Normand Cazelais (1944), géographe de formation, a publié chez Fides en avril 2016 un ouvrage inspiré de la vie de cette musicienne canadienne hors du commun. À ce jour, cet auteur a déjà écrit 23 livres sur la géographie et le tourisme au Québec, 2 romans et 2 biographies, la première ayant été consacrée à l’écrivain Robert de Roquebrune en 2011. Cazelais précise qu’être biographe « c’est faire un travail de limier, retracer le parcours à la fois physique et mental d’une personne ; c’est vérifier et recouper les faits, ordonner le tout afin qu’en émerge un portrait conforme à une réalité qui a souvent plusieurs visages » (Cazelais 2011, 9-10). L’auteur sait donc faire preuve de rigueur dans la recherche des sources tout en présentant son sujet de manière conviviale en utilisant des dialogues imaginaires. Alors, pourquoi ne pas avoir suivi cette démarche pour présenter la biographie d’Éva Gauthier ?

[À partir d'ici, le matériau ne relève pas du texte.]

(** * Streaming-catalogue aggregation: a model of [data_fetcher.py]

    The development embeds [StreamingDataFetcher.build_content_database] and
    [load_or_create_database] as programs of a small state-and-exception
    monad.  The outside world (the two HTTP catalogue services, the progress
    callback, the clock and pandas' CSV reader and writer) is an explicit
    environment; the working directory is a finite map from file names to
    file contents.  [Fetcher] has the functions where the table can be
    built and written; [Fallible] has [build_content_database] where pandas
    or the disk may refuse. *)

From Stdlib Require Import QArith.
From Stdlib Require Import SpecFloat.
From stdpp Require Import base option list strings pretty sorting gmap.

Set Warnings "-register-all".
Local Open Scope string_scope.
Local Open Scope Z_scope.
Local Open Scope list_scope.

(** ** Values decoded from JSON

    [response.json()] yields [None], a [bool], an [int], a [float], a [str],
    a [list] or a [dict].  A [dict] keeps its insertion order; a key is looked
    up from the front.  A [str] is a sequence of one-character strings. *)

Inductive json : Type :=
  | JNull
  | JBool (b : bool)
  | JInt (z : Z)
  | JFloat (f : spec_float)
  | JStr (s : string)
  | JArr (l : list json)
  | JObj (kv : list (string * json)).

(** A row of the table under construction: the [content_info] dict. *)
Definition dict : Type := list (string * json).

Lorsqu’un auteur choisit d’utiliser le genre littéraire « biographie romancée » ou « roman historique », c’est soit pour raconter la vie d’un personnage sur lequel tout a été dit (ou presque[1]) ou, à l’opposé, lorsque la documentation sur certains événements fait défaut. Cette technique lui permet alors d’intégrer des éléments fictifs là où les données historiques sont lacunaires. Il peut ainsi imaginer des mises en scène et des décors, inventer des dialogues, assurant ainsi une continuité, un sens et un contexte à cette vie ; un choix qui lui permet aussi de s’éloigner d’une présentation strictement chronologique d’une biographie traditionnelle. Ce genre littéraire a été analysé, entre autres, par André Vanasse (2005), Bernard Andrès (2004) et Robert Dion (2007).

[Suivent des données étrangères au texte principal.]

(** * TDR validator (tools/tdr_validator.py): model and properties

    The validator is embedded function by function.  A text ([str]) is the
    sequence of its characters, and a character is its Unicode code point,
    so the texts of the model are the texts of the program: any document a
    UTF-8 file can hold.  [str.isspace] (and the [\s] of [re], which is the
    same set) is written out.  The other classes of the Unicode database
    ([\d], [\w], hence [\b]) and the case mappings ([str.upper],
    [str.lower]) are written out on ASCII; what they are beyond ASCII is a
    parameter, the class [Unicode].

    The methods of [TDRValidator] read and write [self.errors] and
    [self.warnings]; they are modelled in a state-and-exception monad over the
    validator object.  The PyYAML decoder, [datetime.fromisoformat], the
    [str()] of non-string values and the file system are not part of the
    program: they are variables of the section that holds the methods, and
    the text of a [pathlib.Path] is the class [Paths].

    The report ([format_results]) and the command ([main], once its
    arguments are parsed) are embedded over the results of the validator;
    [json.dumps] and the methods of [pathlib.Path] are variables of their
    section, and a process that ends by [sys.exit] is the record of its exit
    status and of what it printed. *)

From Stdlib Require Import Bool Arith NArith ZArith List Lia.
From Stdlib Require Import Strings.Byte.
From Stdlib Require Import Floats.SpecFloat.
From Stdlib Require Import Sorting.Mergesort Sorting.Permutation.
From Stdlib Require Import Sorting.Sorted Orders.
Import ListNotations.
Set Warnings "-register-all".

(** ** Texts *)

(** A character, by its code point. *)
Definition char : Set := N.

(** A [str]. *)
Inductive string : Set :=
| EmptyString
| String (c : char) (s : string).

(** Literals are read as UTF-8, one character per encoded code point. *)
Fixpoint decode_utf8 (fuel : nat) (bs : list byte) : string :=
  match fuel with
  | O => EmptyString
  | S fuel' =>
      match bs with
      | [] => EmptyString
      | b :: r =>
          let n := Byte.to_N b in
          if (n <? 128)%N then String n (decode_utf8 fuel' r)
          else if (n <? 224)%N then
            match r with
            | b1 :: r' =>
                String ((n - 192) * 64 + (Byte.to_N b1 - 128))%N
                  (decode_utf8 fuel' r')
            | _ => EmptyString
            end
          else if (n <? 240)%N then
            match r with
            | b1 :: b2 :: r' =>
                String ((n - 224) * 4096 + (Byte.to_N b1 - 128) * 64
                        + (Byte.to_N b2 - 128))%N
                  (decode_utf8 fuel' r')
            | _ => EmptyString
            end
          else
            match r with
            | b1 :: b2 :: b3 :: r' =>
                String ((n - 240) * 262144 + (Byte.to_N b1 - 128) * 4096
                        + (Byte.to_N b2 - 128) * 64
                        + (Byte.to_N b3 - 128))%N
                  (decode_utf8 fuel' r')
            | _ => EmptyString
            end
      end
  end.

Definition string_of_bytes (bs : list byte) : string :=
  decode_utf8 (List.length bs) bs.

Definition byte_of (n : N) : byte :=
  match Byte.of_N n with Some b => b | None => x00 end.

Definition encode_utf8 (c : char) : list byte :=
  (if c <? 128 then [byte_of c]
   else if c <? 2048 then [byte_of (192 + c / 64); byte_of (128 + c mod 64)]
   else if c <? 65536 then
     [byte_of (224 + c / 4096); byte_of (128 + (c / 64) mod 64);
      byte_of (128 + c mod 64)]
   else
     [byte_of (240 + c / 262144); byte_of (128 + (c / 4096) mod 64);
      byte_of (128 + (c / 64) mod 64); byte_of (128 + c mod 64)])%N.

Fixpoint bytes_of_string (s : string) : list byte :=
  match s with
  | EmptyString => []
  | String c r => (encode_utf8 c ++ bytes_of_string r)%list
  end.

Definition char_of_bytes (bs : list byte) : option N :=
  match string_of_bytes bs with
  | String c EmptyString => Some c
  | _ => None
  end.

Declare Scope text_scope.
Delimit Scope text_scope with text.
Bind Scope text_scope with string.
String Notation string string_of_bytes bytes_of_string : text_scope.

Declare Scope codepoint_scope.
Delimit Scope codepoint_scope with cp.
Bind Scope codepoint_scope with char.
String Notation N char_of_bytes encode_utf8 : codepoint_scope.

(** [s + t] *)
Fixpoint append (s t : string) : string :=
  match s with
  | EmptyString => t
  | String c r => String c (append r t)
  end.

Infix "++" := append (right associativity, at level 60) : text_scope.

Open Scope list_scope.
Open Scope text_scope.
Open Scope nat_scope.

(** [len(s)] *)
Fixpoint length (s : string) : nat :=
  match s with
  | EmptyString => 0
  | String _ r => S (length r)
  end.

(** [s[n:n+m]] *)
Fixpoint substring (n m : nat) (s : string) : string :=
  match n, m, s with
  | O, O, _ => EmptyString
  | O, S m', EmptyString => s
  | O, S m', String c r => String c (substring 0 m' r)
  | S n', _, EmptyString => s
  | S n', _, String _ r => substring n' m r
  end.

(** [s == t] and [s <= t]: texts are compared character by character, by
    code point. *)
Module String.
Fixpoint eqb (s t : string) : bool :=
  match s, t with
  | EmptyString, EmptyString => true
  | String a s', String b t' => N.eqb a b && eqb s' t'
  | _, _ => false
  end.

Fixpoint leb (s t : string) : bool :=
  match s, t with
  | EmptyString, _ => true
  | String _ _, EmptyString => false
  | String a s', String b t' =>
      if N.ltb a b then true else if N.eqb a b then leb s' t' else false
  end.
End String.

(** ** Characters and strings, as Python treats them *)

Definition NL : char := 10%N.

(** [str.isspace] on one character, which is also the [\s] of [re] on a
    [str]: TAB, LF, VT, FF, CR, the four separators FS GS RS US, the space,
    NEL, the no-break space, and the Unicode spaces and separators above
    them. *)
Definition isspace (c : char) : bool :=
  (((9 <=? c) && (c <=? 13)) || ((28 <=? c) && (c <=? 32))
   || (c =? 0x85) || (c =? 0xA0) || (c =? 0x1680)
   || ((0x2000 <=? c) && (c <=? 0x200A))
   || (c =? 0x2028) || (c =? 0x2029) || (c =? 0x202F) || (c =? 0x205F)
   || (c =? 0x3000))%N.

(** [[A-Z]] and [[a-z]] *)
Definition is_upper (c : char) : bool := ((65 <=? c) && (c <=? 90))%N.

Definition is_lower (c : char) : bool := ((97 <=? c) && (c <=? 122))%N.

Definition is_ascii (c : char) : bool := (c <? 128)%N.

Fixpoint all_str (p : char -> bool) (s : string) : bool :=
  match s with
  | EmptyString => true
  | String a r => p a && all_str p r
  end.

(** The Unicode character database of the interpreter, beyond ASCII: the
    decimal digits (category Nd, the [\d] of [re]), the letters and numbers
    ([str.isalnum]; with the underscore, the [\w] of [re]), and [str.upper]
    and [str.lower] on a text that is not all ASCII. *)
Class Unicode : Type := {
  unicode_decimal : char -> bool;
  unicode_alnum : char -> bool;
  unicode_upper : string -> string;
  unicode_lower : string -> string
}.

(** [\d] of [re] *)
Definition is_digit {U : Unicode} (c : char) : bool :=
  if is_ascii c then ((48 <=? c) && (c <=? 57))%N else unicode_decimal c.

(** [\w] of [re]: letters, digits and the underscore. *)
Definition is_word {U : Unicode} (c : char) : bool :=
  is_digit c
  || (if is_ascii c then is_upper c || is_lower c || N.eqb c "_"%cp
      else unicode_alnum c).

Definition upper_char (c : char) : char :=
  if is_lower c then (c - 32)%N else c.

Definition lower_char (c : char) : char :=
  if is_upper c then (c + 32)%N else c.

Fixpoint map_str (f : char -> char) (s : string) : string :=
  match s with
  | EmptyString => EmptyString
  | String a r => String (f a) (map_str f r)
  end.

Dans le cas d’Éva Gauthier, sommes-nous en présence d’une vie dont la documentation serait à ce point lacunaire qu’il faille la romancer ? Ce genre qu’entend utiliser l’auteur n’est précisé que dans l’avant-propos (p. 12). Et pourquoi « romancée » ? Eh bien, parce que, nous confie l’auteur, tout de même diplômé d’une université, « je ne suis pas un universitaire de carrière ayant accès à toutes les archives disponibles et, chose qui a son importance, aux fonds de recherches idoines » (ibid.). Désolée de contredire Cazelais, mais on n’a pas besoin d’enseigner dans le système universitaire pour écrire une biographie, romancée soit, mais non moins rigoureuse dans l’établissement des faits historiques déjà documentés[2], et les fonds d’archives publics sont ouverts à tout chercheur qui souhaite se lancer dans cette entreprise.

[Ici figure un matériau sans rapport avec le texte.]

(** * btc-wallet-client, [lib/common/utils.js]: a shallow embedding

    The module [Utils] of the wallet client is a set of synchronous
    functions over plain values.  Each function is embedded as a Rocq
    function of the same name.  A JavaScript exception becomes the
    [Throw] branch of [result]; the assertion helper [$] of the
    [preconditions] package becomes [checkArgument] and [checkState].

    The libraries the module calls for keys, signatures, addresses,
    transactions and encryption ([@owstack/btc-lib], [sjcl]) are
    collaborators: they enter as records of operations ([TransactionLib],
    [CryptoLib], [AddressLib], [SjclLib]), and every statement names the
    laws of a collaborator it relies on.  A small reference instance of
    each record serves to run the embedded functions on concrete inputs.

    What the module takes from the language itself and from
    [json-stable-stringify] is embedded in full: truthiness, [split],
    [replace], [join], the number conversions [toString], [toFixed] and
    [parseFloat] over binary64 values, and the key-sorting serialiser.

    The amounts of a transaction plan are integers ([Z]); the numbers
    of a proposal header and of [formatAmount] are binary64 values.  The
    constants of [constants.js] and
    [defaults.js] ([SCRIPT_TYPES], [UNITS], [MAX_TX_FEE]) are parameters.
    The first part holds the definitions, the second the statements. *)

From Stdlib Require Import ZArith QArith Qround List String Ascii Bool Lia.
From stdpp Require Import base list strings sorting pretty.

Local Open Scope string_scope.
Local Open Scope list_scope.
Local Open Scope Z_scope.
Local Set Warnings "-register-all".

(** ** Exceptions *)

Inductive Error : Type :=
| ArgumentError            (* thrown by [$.checkArgument] *)
| StateError               (* thrown by [$.checkState] *)
| TypeError                (* property access on [undefined] *)
| RangeError               (* thrown by [toFixed] *)
| LibraryError (tag : string). (* thrown inside a collaborator *)

Inductive result (A : Type) : Type :=
| Ok (a : A)
| Throw (e : Error).
Arguments Ok {A} a.
Arguments Throw {A} e.

(** Sequencing: a statement that throws ends the function.  With these
    instances [x ← r; k] and [r;; k] are stdpp's monadic notations. *)
#[global] Instance result_bind : MBind result := fun A B k r =>
  match r with
  | Ok a => k a
  | Throw e => Throw e
  end.
#[global] Instance result_ret : MRet result := fun A a => Ok a.

Definition checkArgument (c : bool) : result unit :=
  if c then Ok tt else Throw ArgumentError.

Definition checkState (c : bool) : result unit :=
  if c then Ok tt else Throw StateError.

(** [_.each(xs, f)] where [f] mutates one object and may throw. *)
Fixpoint each {A S} (f : A -> S -> result S) (xs : list A) (s : S) : result S :=
  match xs with
  | [] => Ok s
  | x :: xs' => s' ← f x s; each f xs' s'
  end.

(** [_.map(xs, f)] where [f] may throw. *)
Fixpoint mapM {A B} (f : A -> result B) (xs : list A) : result (list B) :=
  match xs with
  | [] => Ok []
  | x :: xs' => y ← f x; ys ← mapM f xs'; Ok (y :: ys)
  end.

(** ** JavaScript truthiness, for the value shapes the module receives *)

Class Truthy (A : Type) := truthy : A -> bool.
#[global] Instance truthy_string : Truthy string :=
  fun s => negb (String.eqb s "").
#[global] Instance truthy_Z : Truthy Z := fun z => negb (z =? 0).
#[global] Instance truthy_list {A} : Truthy (list A) := fun _ => true.
#[global] Instance truthy_option {A} `{Truthy A} : Truthy (option A) :=
  fun o => match o with Some a => truthy a | None => false end.

(** [xs[i]] for a numeric index: [undefined] out of range. *)
Definition js_index {A} (xs : list A) (i : Z) : option A :=
  if i <? 0 then None else xs !! Z.to_nat i.

(** [_.reject(xs, p)]; a missing array counts as empty. *)
Definition reject {A} (p : A -> bool) (xs : option (list A)) : list A :=
  List.filter (fun x => negb (p x)) (default [] xs).

(** [_.includes(_.values(Constants.SCRIPT_TYPES), s)] *)
Definition includes (xs : list string) (s : string) : bool :=
  existsb (String.eqb s) xs.

(** * TransactionAssembler *)

(** ** The transaction plan *)

Record Utxo : Type := {
  txid : string;
  vout : Z;
  satoshis : Z;
  publicKeys : list string
}.

Record PlanOutput : Type := {
  script : option string;
  toAddress : option string;
  amount : Z
}.

Record ChangeAddress : Type := { address : string }.

Record TxProposal : Type := {
  addressType : string;
  inputs : list Utxo;
  requiredSignatures : Z;
  txp_toAddress : option string;
  txp_amount : option Z;
  outputs : option (list PlanOutput);
  fee : Z;
  changeAddress : ChangeAddress;
  outputOrder : option (list Z)
}.

(** ** The collaborator's transaction object

    [btcLib.Transaction] is mutated in place by its methods, each of
    which returns [this] or throws; here each method maps the object's
    state to its next state. *)

Record TransactionLib : Type := {
  Tx : Type;
  TxOutput : Type;
  out_satoshis : TxOutput -> Z;
  tx_new : Tx;                                           (* new Transaction() *)
  tx_outputs : Tx -> list TxOutput;                      (* t.outputs *)
  tx_from : Utxo -> list string -> Z -> Tx -> result Tx; (* t.from(i, keys, n) *)
  tx_from_array : list Utxo -> Tx -> result Tx;          (* t.from(inputs) *)
  tx_to : string -> Z -> Tx -> result Tx;                (* t.to(addr, amount) *)
  tx_addOutput : string -> Z -> Tx -> result Tx;
      (* t.addOutput(new Transaction.Output({script, satoshis})) *)
  tx_fee : Z -> Tx -> result Tx;                         (* t.fee(fee) *)
  tx_change : string -> Tx -> result Tx;                 (* t.change(addr) *)
  tx_sortOutputs :
    (list TxOutput -> list (option TxOutput)) -> Tx -> result Tx
      (* t.sortOutputs(f) *)
}.

Section TransactionAssembler.

Variable L : TransactionLib.
(** [Constants.SCRIPT_TYPES.P2SH], [Constants.SCRIPT_TYPES.P2PKH] and
    [Defaults.MAX_TX_FEE]. *)
Variables P2SH P2PKH : string.
Variable MAX_TX_FEE : Z.

Definition SCRIPT_TYPES_values : list string := [P2SH; P2PKH].

(** Lines 179-188: the [switch] over the address type. *)
Definition attachInputs (txp : TxProposal) (t : Tx L) : result (Tx L) :=
  if String.eqb (addressType txp) P2SH then
    each (fun i => tx_from L i (publicKeys i) (requiredSignatures txp))
         (inputs txp) t
  else if String.eqb (addressType txp) P2PKH then
    tx_from_array L (inputs txp) t
  else Ok t.

(** Lines 193-203: one explicit output of the plan. *)
Definition addPlanOutput (o : PlanOutput) (t : Tx L) : result (Tx L) :=
  checkState (truthy (script o) || truthy (toAddress o));;
  if truthy (script o)
  then tx_addOutput L (default "" (script o)) (amount o) t
  else tx_to L (default "" (toAddress o)) (amount o) t.

(** Lines 190-204. *)
Definition addOutputs (txp : TxProposal) (t : Tx L) : result (Tx L) :=
  if truthy (txp_toAddress txp) && truthy (txp_amount txp)
     && negb (truthy (outputs txp))
  then tx_to L (default "" (txp_toAddress txp)) (default 0 (txp_amount txp)) t
  else match outputs txp with
       | Some os => each addPlanOutput os t
       | None => Ok t
       end.

(** Lines 175-207: everything up to the change output. *)
Definition assemble (txp : TxProposal) : result (Tx L) :=
  let t := tx_new L in
  checkState (includes SCRIPT_TYPES_values (addressType txp));;
  t ← attachInputs txp t;
  t ← addOutputs txp t;
  t ← tx_fee L (fee txp) t;
  tx_change L (address (changeAddress txp)) t.

(** Lines 211-213: the plan's order without the indices that are not
    below the output count. *)
Definition filteredOrder (txp : TxProposal) (t : Tx L) : list Z :=
  reject (fun order => Z.of_nat (length (tx_outputs L t)) <=? order)
         (outputOrder txp).

(** Lines 216-218: the function handed to [sortOutputs]. *)
Definition permuteBy {A} (order : list Z) (outs : list A) : list (option A) :=
  map (fun i => js_index outs i) order.

(** Lines 209-220. *)
Definition shuffle (txp : TxProposal) (t : Tx L) : result (Tx L) :=
  if (1 <? length (tx_outputs L t))%nat then
    let order := filteredOrder txp t in
    checkState (length (tx_outputs L t) =? length order)%nat;;
    tx_sortOutputs L (permuteBy order) t
  else Ok t.

(** Lines 223-228. *)
Definition totalInputs (txp : TxProposal) : Z :=
  fold_left (fun memo i => satoshis i + memo) (inputs txp) 0.

Definition totalOutputs (t : Tx L) : Z :=
  fold_left (fun memo o => out_satoshis L o + memo) (tx_outputs L t) 0.

(** Lines 230-233. *)
Definition validate (txp : TxProposal) (t : Tx L) : result (Tx L) :=
  checkState (0 <=? totalInputs txp - totalOutputs t);;
  checkState (totalInputs txp - totalOutputs t <=? MAX_TX_FEE);;
  Ok t.

Definition buildTx (txp : TxProposal) : result (Tx L) :=
  t ← assemble txp;
  t ← shuffle txp t;
  validate txp t.

End TransactionAssembler.

(** ** A reference instance of the transaction object

    It keeps the inputs, the outputs, the fee and the change script, and
    follows the collaborator's documented behaviour: an amount must be a
    natural number, [change] appends a change output when the unspent
    value exceeds the fee, [sortOutputs] accepts only a reordering. *)

Record RefOutput : Type := { ref_script : string; ref_satoshis : Z }.

#[global] Instance RefOutput_eq_dec : EqDecision RefOutput.
Proof. solve_decision. Defined.

Record RefTx : Type := {
  ref_inputs : list Utxo;
  ref_outputs : list RefOutput;
  ref_fee : Z
}.

Definition ref_addOutput (s : string) (v : Z) (t : RefTx) : result RefTx :=
  if v <? 0 then Throw (LibraryError "InvalidSatoshis")
  else Ok {| ref_inputs := ref_inputs t;
             ref_outputs := ref_outputs t ++ [{| ref_script := s; ref_satoshis := v |}];
             ref_fee := ref_fee t |}.

Definition ref_from (i : Utxo) (t : RefTx) : result RefTx :=
  if satoshis i <? 0 then Throw (LibraryError "InvalidArgument")
  else Ok {| ref_inputs := ref_inputs t ++ [i];
             ref_outputs := ref_outputs t;
             ref_fee := ref_fee t |}.

Definition ref_unspent (t : RefTx) : Z :=
  fold_right Z.add 0 (map satoshis (ref_inputs t))
  - fold_right Z.add 0 (map ref_satoshis (ref_outputs t)).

Cazelais précise que les sources consultées qui lui étaient accessibles[3] (via le web surtout) demeuraient « surtout indirectes et peu abondantes », mais il affirme du même coup qu’il s’est fié « à des témoignages et à quelques écrits de la main d’Éva » (p. 12). Du côté des sources directes, il fait mention, dans sa brève bibliographie d’une demi-page (p. 266), du fonds Éva Gauthier déposé à Bibliothèque et Archives Canada (BAC), mais l’a-t-il vraiment consulté ? Les 23 photos et documents reproduits à la fin du livre ainsi que plusieurs citations proviennent, non pas du Fonds Éva Gauthier, mais du site Le Gramophone virtuel de BAC qui lui a consacré plusieurs pages (BAC 2010a). Parmi les sources secondaires, il ignore (volontairement ?) la thèse magistrale « de première main » de Nadia Turbide (1986[4]) pour ne retenir que trois courts articles de celle-ci (Turbide 1982 ; 1985 ; 1988), ainsi que la notice biographique qu’elle a signée en collaboration avec Gilles Potvin dans L’Encyclopédie de la musique au Canada (EMC) (2007) ; il ajoute une brochure de neuf pages publiée en 1986 par Herbert H. Sills pour le compte de la Société historique d’Ottawa ; un excellent article sur Java de Matthew Isaac Cohen (2008) ; et la thèse d’Anita Slominska (2009[5]) dont l’objectif, précise-t-elle, est de démontrer que les carrières des soeurs Gauthier (Éva et Juliette) « pourraient être décrites comme médiocres et même, à certains moments, comme une série d’échecs[6] » (Introduction, 4). Ces deux auteurs, Cohen et Slominska, citent abondamment l’ouvrage de Nadia Turbide sur lequel s’appuient principalement leurs recherches. Cazelais ne pouvait donc ignorer cette thèse.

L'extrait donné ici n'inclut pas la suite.